Chemicals blamed for rail workers' illnesses

The Associated Press

        LOUISVILLE — Decades of unsafe handling of the chemical solvents used to clean locomotives is being blamed for causing brain damage to hundreds of railroad workers in Kentucky and other parts of the country.

        Doctors say more than 600 railroaders have developed mild to severe brain damage in the past 15 years from their heavy and long-term exposure to common degreasing solvents.

        The Louisville Courier-Journal reported that during a 10-month investigation it found that railroad workers in Louisville and Corbin have been diagnosed with toxic encephalopathy — a debilitating illness characterized by short-term memory loss, depression, anxiety and diminished mental function.
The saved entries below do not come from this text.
(* ===== verification/Refresh.v ===== *)
(** * Refresh tokens

    The value and the scope arithmetic of a refresh ([crates/oidc/src/refresh.rs]),
    the tenant's policy ([crates/domain/src/entities/tenant.rs]), the repository
    ([crates/store-pg/src/refresh.rs]), the cutoffs that withdraw access tokens
    ([crates/store-pg/src/cutoffs.rs], [crates/server/src/http/access_token.rs])
    and the parts of the handler that decide what a refresh returns
    ([crates/server/src/http/refresh.rs]); and how a withdrawal is looked up for an
    access token that names its grant or does not ([introspection.rs],
    [userinfo.rs]).

    One tenant's rows. A statement that fails changes nothing; a transaction is
    one operation. Instants are nanoseconds. The rows are of grants that are
    neither bound to an agent task nor the source of native SSO, whose triggers
    are in the migrations. *)

From S2P Require Import Prelude BTree.
From S2P Require Import Grants.
From S2P Require Import RateLimit.

Open Scope Z_scope.

(** ** Policy *)

Inductive Rotation : Type := NoRotation | Migration (grace : Z).

Record RefreshPolicy : Type := {
  absolute_lifetime : Z;
  idle_lifetime : option Z;
  bind_to_dpop_key : bool;
  rotation : Rotation
}.

Definition SECOND : Z := NANOS.
Definition MINUTE : Z := 60 * SECOND.
Definition HOUR : Z := 60 * MINUTE.
Definition MIN_ROTATION_GRACE : Z := 1 * SECOND.
Definition MAX_ROTATION_GRACE : Z := 1 * HOUR.

(** [Ord::clamp], for bounds in order. *)
Definition clamp (x lo hi : Z) : Z := Z.min (Z.max x lo) hi.

Module RefreshPolicy.
Definition default : RefreshPolicy := {|
  absolute_lifetime := 30 * 24 * HOUR; idle_lifetime := Some (14 * 24 * HOUR);
  bind_to_dpop_key := false; rotation := NoRotation |}.

Definition clamped (p : RefreshPolicy) : RefreshPolicy :=
  let absolute := Z.max (absolute_lifetime p) MINUTE in
  {| absolute_lifetime := absolute;
     idle_lifetime := option_map (fun idle => clamp idle MINUTE absolute) (idle_lifetime p);
     bind_to_dpop_key := bind_to_dpop_key p;
     rotation := match rotation p with
                 | NoRotation => NoRotation
                 | Migration grace => Migration (clamp grace MIN_ROTATION_GRACE MAX_ROTATION_GRACE)
                 end |}.

Definition rotates (p : RefreshPolicy) : bool :=
  match rotation p with Migration _ => true | NoRotation => false end.

Definition grace (p : RefreshPolicy) : Z :=
  match rotation p with NoRotation => 0 | Migration grace => grace end.
End RefreshPolicy.

(** ** The value *)

Definition REFRESH_TOKEN_LEN : Z := (256 + 5) / 6.
Definition MAX_REQUESTED_SCOPES : nat := 64.

Inductive ScopeError : Type := NotGranted | NotAScopeToken | TooMany.

(** The loop over the tokens of the request. *)
Definition request_scope (granted : list string) (token : string) (requested : list string)
    : result (list string) ScopeError :=
  if negb (is_scope_token token) then Err NotAScopeToken
  else if negb (bset_mem token granted) then Err NotGranted
  else
    let requested := bset_insert token requested in
    if (MAX_REQUESTED_SCOPES <? length requested)%nat then Err TooMany else Ok requested.

Definition requested_scopes (raw : option string) (granted : list string)
    : result (list string) ScopeError :=
  if existsb (fun scope => negb (is_scope_token scope)) granted then Err NotAScopeToken
  else
    match raw with
    | None => Ok granted
    | Some raw =>
        let? requested := try_fold (request_scope granted) (split_whitespace raw) [] in
        match requested with [] => Ok granted | _ => Ok requested end
    end.

(** ** Rows *)

Inductive RefreshBinding : Type :=
| Dpop (jkt : string)
| Certificate (thumbprint : list Z)
| Bearer.

Module RefreshBinding.
Definition dpop_jkt (b : RefreshBinding) : option string :=
  match b with Dpop jkt => Some jkt | _ => None end.
Definition cert_thumbprint (b : RefreshBinding) : option (list Z) :=
  match b with Certificate t => Some t | _ => None end.
End RefreshBinding.

(** The errors of the repository: an argument that does not parse, a digest that
    exists, a constraint the statement broke. *)
Inductive StoreError : Type := Invalid (field : string) | Conflict | Violated.

Definition from_columns (dpop_jkt : option string) (cert : option (list Z))
    : result RefreshBinding StoreError :=
  match dpop_jkt with
  | Some jkt => Ok (Dpop jkt)
  | None =>
      match cert with
      | Some bytes =>
          if (length bytes =? 32)%nat then Ok (Certificate bytes) else Err (Invalid "refresh_token")
      | None => Ok Bearer
      end
  end.

Record NewRefreshToken : Type := {
  nt_grant : string;
  nt_client : string;
  nt_scopes : list string;       (** a [BTreeSet] *)
  nt_binding : RefreshBinding;
  nt_absolute_expires_at : Z;
  nt_idle_expires_at : option Z
}.

(** A row of [refresh_tokens], by its digest. *)
Record TokenRow : Type := {
  t_grant : string;
  t_client : string;
  t_scopes : list string;
  t_dpop_jkt : option string;
  t_cert_thumbprint : option (list Z);
  t_issued_at : Z;
  t_absolute_expires_at : Z;
  t_idle_expires_at : option Z;
  t_last_used_at : option Z;
  t_revoked_at : option Z;
  t_superseded_at : option Z
}.

Record RefreshTokenRecord : Type := {
  rec_grant : string;
  rec_client : string;
  rec_scopes : list string;
  rec_binding : RefreshBinding;
  rec_issued_at : Z;
  rec_absolute_expires_at : Z;
  rec_superseded : bool
}.

Inductive Presentation : Type := Accepted (r : RefreshTokenRecord) | Rejected.

(** ** Cutoffs *)

Inductive Principal : Type := PClient (id : string) | PGrant (id : string).

Module Principal.
Definition kind (p : Principal) : string :=
  match p with PClient _ => "client" | PGrant _ => "grant" end.
Definition id (p : Principal) : string := match p with PClient id | PGrant id => id end.
End Principal.

(** A row of [access_token_cutoffs], by kind and id. *)
Record Cutoff : Type := { revoked_before_ : Z; cutoff_expires_at : Z }.
Abbreviation Cutoffs := (gmap (string * string) Cutoff) (only parsing).

Definition MAX_ACCESS_TOKEN_LIFETIME : Z := 15 * MINUTE.

Definition withdraw (m : Cutoffs) (p : Principal) (now : Z) : Cutoffs :=
  let k := (Principal.kind p, Principal.id p) in
  let excluded := {| revoked_before_ := now; cutoff_expires_at := now + MAX_ACCESS_TOKEN_LIFETIME |} in
  <[k := match m !! k with
         | None => excluded
         | Some c => {| revoked_before_ := Z.max (revoked_before_ c) (revoked_before_ excluded);
                        cutoff_expires_at := Z.max (cutoff_expires_at c) (cutoff_expires_at excluded) |}
         end]> m.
        Railroad workers diagnosed with the disease also were found in places such as Nashville, Tenn.; Waycross, Ga.; Huntington, W.Va.; Cumberland, Md.; Hamlet, N.C.; Mobile, Ala.; and Livingston, Mont., the newspaper reported in the first of a four-part series.

        The railroad compa nies, which collectively have paid tens of millions of dollars to settle solvent lawsuits, have denied any link between workers' solvent exposure and brain damage.

        CSX Transportation Inc., the largest railroad in the eastern United States, has acknowledged paying up to $35 million to 466 current or former workers in confidential solvent settlements or jury verdicts.

        But the company denies that solvents used in its shops caused brain injuries to workers.

        “We do not believe that the science and the medicine supports this causal connection,” said Edward H. Stopher, a Louisville attorney hired by CSX to defend the company in court.

        “In most of these cases, we believe there's some other explanation for these perceived symptoms.”

        However, workers are still coming forward with symptoms after having been exposed from the 1960s into the '90s, medical experts say.

        “This group is unique in my clinical experience among large employers, since the 1950s,” said Dr. Alan M. Ducatman, chair man of the Department of Community Medicine at West Virginia University School of Medicine.

        “It is the only substantial work population group I know about in the United States since that time where fresh-air breaks were a tacit part of the job because the employees were goofy-headed” from inhaling solvent fumes, he said.

        In the newspaper's investigation of the railroads' 50-year use of such solvents as 1,1,1-trichloroethane, trichloroethylene and perchloroethylene, reporters interviewed more than 200 people, including current or former workers, supervisors and government regulators.

        It also reviewed legal documents from 10 states.

        Memos and transcripts show that some industry officials acknowledged as far back as 1957 that chlorinated solvents were dangerous, that shop ventilation was sometimes inadequate and that workers needed respiratory protection.

        CSX has said that some law firms aggressively recruited clients and helped plant the idea that workers were sick.